Sea surface temperature is very important in weather and ocean forecasting, and studying the ocean, atmosphere and climate system. Measuring the sea surface skin temperature (SSTskin) with infrared radiometers onboard earth observation satellites and shipboard instruments is a mature subject spanning several decades. Reanalysis model output SSTskin, such as from the newly released ERA5, is very widely used and has been applied for monitoring climate change, weather prediction research, and other commercial applications. The ERA5 output SSTskin data must be rigorously evaluated to meet the stringent accuracy requirements for climate research. This study aims to estimate the accuracy of the ERA5 SSTskin fields and provide an associated error estimate by using measurements from accurate shipboard infrared radiometers: the Marine-Atmosphere Emitted Radiance Interferometers (M-AERIs). Overall, the ERA5 SSTskin has high correlation with ship-based radiometric measurements, with an average difference of~0.2 K with a Pearson correlation coefficient (R) of 0.993. Parts of the discrepancies are related to dust aerosols and variability in air-sea temperature differences. The downward radiative flux due to dust aerosols leads to significant SSTskin differences for ERA5. The SSTskin differences are greater with the large, positive air–sea temperature differences.
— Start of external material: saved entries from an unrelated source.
Lemma step_compact h s w a : related h s w a -> ewp (estep OCompact) (s, w) (ends h EUnit a a).
Proof.
  intros HR. destruct (related_store _ _ _ _ HR) as (p & st & Hp & Hst & Hm & Hh). apply ewp_bind, ewp_in_heap. unfold cdb_Compact. rewrite Hp.
  apply ewp_bind, ewp_not_null, ewp_bind. eapply ewp_deref; [exact Hst|done|]. apply ewp_bind, ewp_assign, ewp_ret, ewp_ret. left. split; [done|].
  replace a with (set_map (a_map a) a) by (by destruct a). eapply (related_set _ s w _ a p (c_compact st)); [done|done|split; [done|cbn; lia]|by rewrite c_compact_same|].
  intros ->. by apply c_compact_ok, Hh.
Qed.

(** ** Reads *)

(** The options see the store or a snapshot. *)
Definition sees w (x : c_readoptions) (sn : option c_snapshot) : Prop :=
  match ro_snapshot x, sn with
  | None, None => True
  | Some q, Some y => heap w !! q = Some (CSnapshot y)
  | _, _ => False
  end.

Lemma ewp_read_snapshot w (x : c_readoptions) (sn : option c_snapshot) (Q : option c_snapshot -> World -> Prop) : sees w x sn -> Q sn w -> ewp (read_snapshot x) w Q.
Proof.
  unfold sees, read_snapshot. destruct (ro_snapshot x) as [q|], sn as [y|]; [|done..|].
  - intros Hq HQ. apply ewp_bind. eapply ewp_deref; [exact Hq|done|]. by apply ewp_ret.
  - intros _ HQ. by apply ewp_ret.
Qed.

Lemma c_slice_all w (v : bytes) n (Q : bytes -> World -> Prop) : n = len v -> Q v w -> ewp (c_slice v n) w Q.
Proof.
  intros -> HQ. unfold c_slice. rewrite (proj2 (Z.ltb_ge (len v) 0)) by lia. apply ewp_ret. by rewrite Nat2Z.id, take_ge.
Qed.

Lemma int32_len (v : bytes) : fits (Some v) = true -> int32 (len v) = len v.
Proof. cbn. intros H%Z.ltb_lt. apply int32_small. unfold in_i32. lia. Qed.

(** A value from the library is copied and freed. *)
Lemma ewp_get (d : CDB) (ro : ptr) key p w st x sn (Q : option bytes * option bytes -> World -> Prop) : db d = Some p -> heap w !! p = Some (CStore st) ->
  heap w !! ro = Some (CRead x) -> sees w x sn -> below w -> (forall v, c_get x sn st key = inl v -> fits v = true) ->
  (forall w', advanced (heap w) w w' -> Q (match c_get x sn st key with inl v => (v, None) | inr text => (None, Some text) end) w') ->
  ewp (get d ro key) w Q.
Proof.
  intros Hd Hp Hro Hsn Hb Hf HQ. unfold get, leveldb_get. rewrite Hd. apply ewp_bind, ewp_not_null, ewp_bind, ewp_bind. eapply ewp_deref; [exact Hp|done|].
  apply ewp_bind. eapply ewp_deref; [exact Hro|done|]. apply ewp_bind. eapply ewp_read_snapshot; [exact Hsn|].
  destruct (c_get x sn st key) as [[v|]|text].
  - apply ewp_bind, ewp_alloc, ewp_ret, ewp_bind. eapply ewp_deref; [apply lookup_insert_eq|done|]. apply ewp_bind, c_slice_all; [by apply int32_len, Hf|].
    apply ewp_bind. eapply ewp_release; [apply lookup_insert_eq|done|]. apply ewp_ret, HQ. split; cbn [heap brk]; [by rewrite delete_insert_id|lia].
  - apply ewp_ret, ewp_ret, HQ. by split.
  - apply ewp_bind, ewp_alloc, ewp_ret. apply ewp_bind. cbn [saveError]. apply ewp_bind. eapply ewp_deref; [apply lookup_insert_eq|done|].
    apply ewp_bind. eapply ewp_release; [apply lookup_insert_eq|done|]. apply ewp_ret, ewp_ret, HQ. split; cbn [heap brk]; [by rewrite delete_insert_id|lia].
Qed.

(** What the result of a read is. *)
Lemma read_ends h s w w' a x sn st key : related h s w a -> advanced (heap w) w w' -> (h = true -> c_healthy st) ->
  ends h (EValue (seen c_model c_snap_model sn st !! key)) a a (value_of (match c_get x sn st key with inl v => (v, None) | inr text => (None, Some text) end)) (s, w').
Proof.
  intros HR Ha Hh. pose proof (related_advanced _ _ _ _ _ HR Ha) as HR'. destruct (c_get x sn st key) as [v|text] eqn:E.
  - left. split; [|done]. by rewrite (c_get_right _ _ _ _ _ E).
  - right. destruct h; [destruct (c_get_ok x sn st key (Hh eq_refl)); congruence|]. split; [done|]. split; [by exists text|done].
Qed.

Lemma step_get h s w a key : related h s w a -> fits (a_map a !! key) = true -> ewp (estep (OGet key)) (s, w) (ends h (EValue (a_map a !! key)) a a).
Proof.
  intros HR Hf. destruct (related_store _ _ _ _ HR) as (p & st & Hp & Hst & Hm & Hh). destruct (related_read _ _ _ _ HR) as (x & Hx & Hsn).
  apply ewp_bind, ewp_in_heap. eapply (ewp_get _ _ _ p _ st x None); [done..|by unfold sees; rewrite Hsn|apply (owns_below _ _ _ (re_owns _ _ _ _ HR))| |].
  - intros v Hv. apply c_get_right in Hv as ->. cbn. by rewrite Hm.
  - intros w' Hw'. apply ewp_ret. rewrite <- Hm. by apply (read_ends h s w w' a x None st key).
Qed.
This study provides suggestions for the applicability of ERA5 SSTskin fields in a selection of research applications.

Highlights

  • Sea-surface temperature (SST) has been declared to be an Essential Climate Variable (ECV; [1]) by the Global Climate Observing System (GCOS)

  • The comparison of ERA5 SSTskin with Marine-Atmosphere Emitted Radiance Interferometers (M-AERIs) SSTskin values can be made by populating a matchup data base (MUDB)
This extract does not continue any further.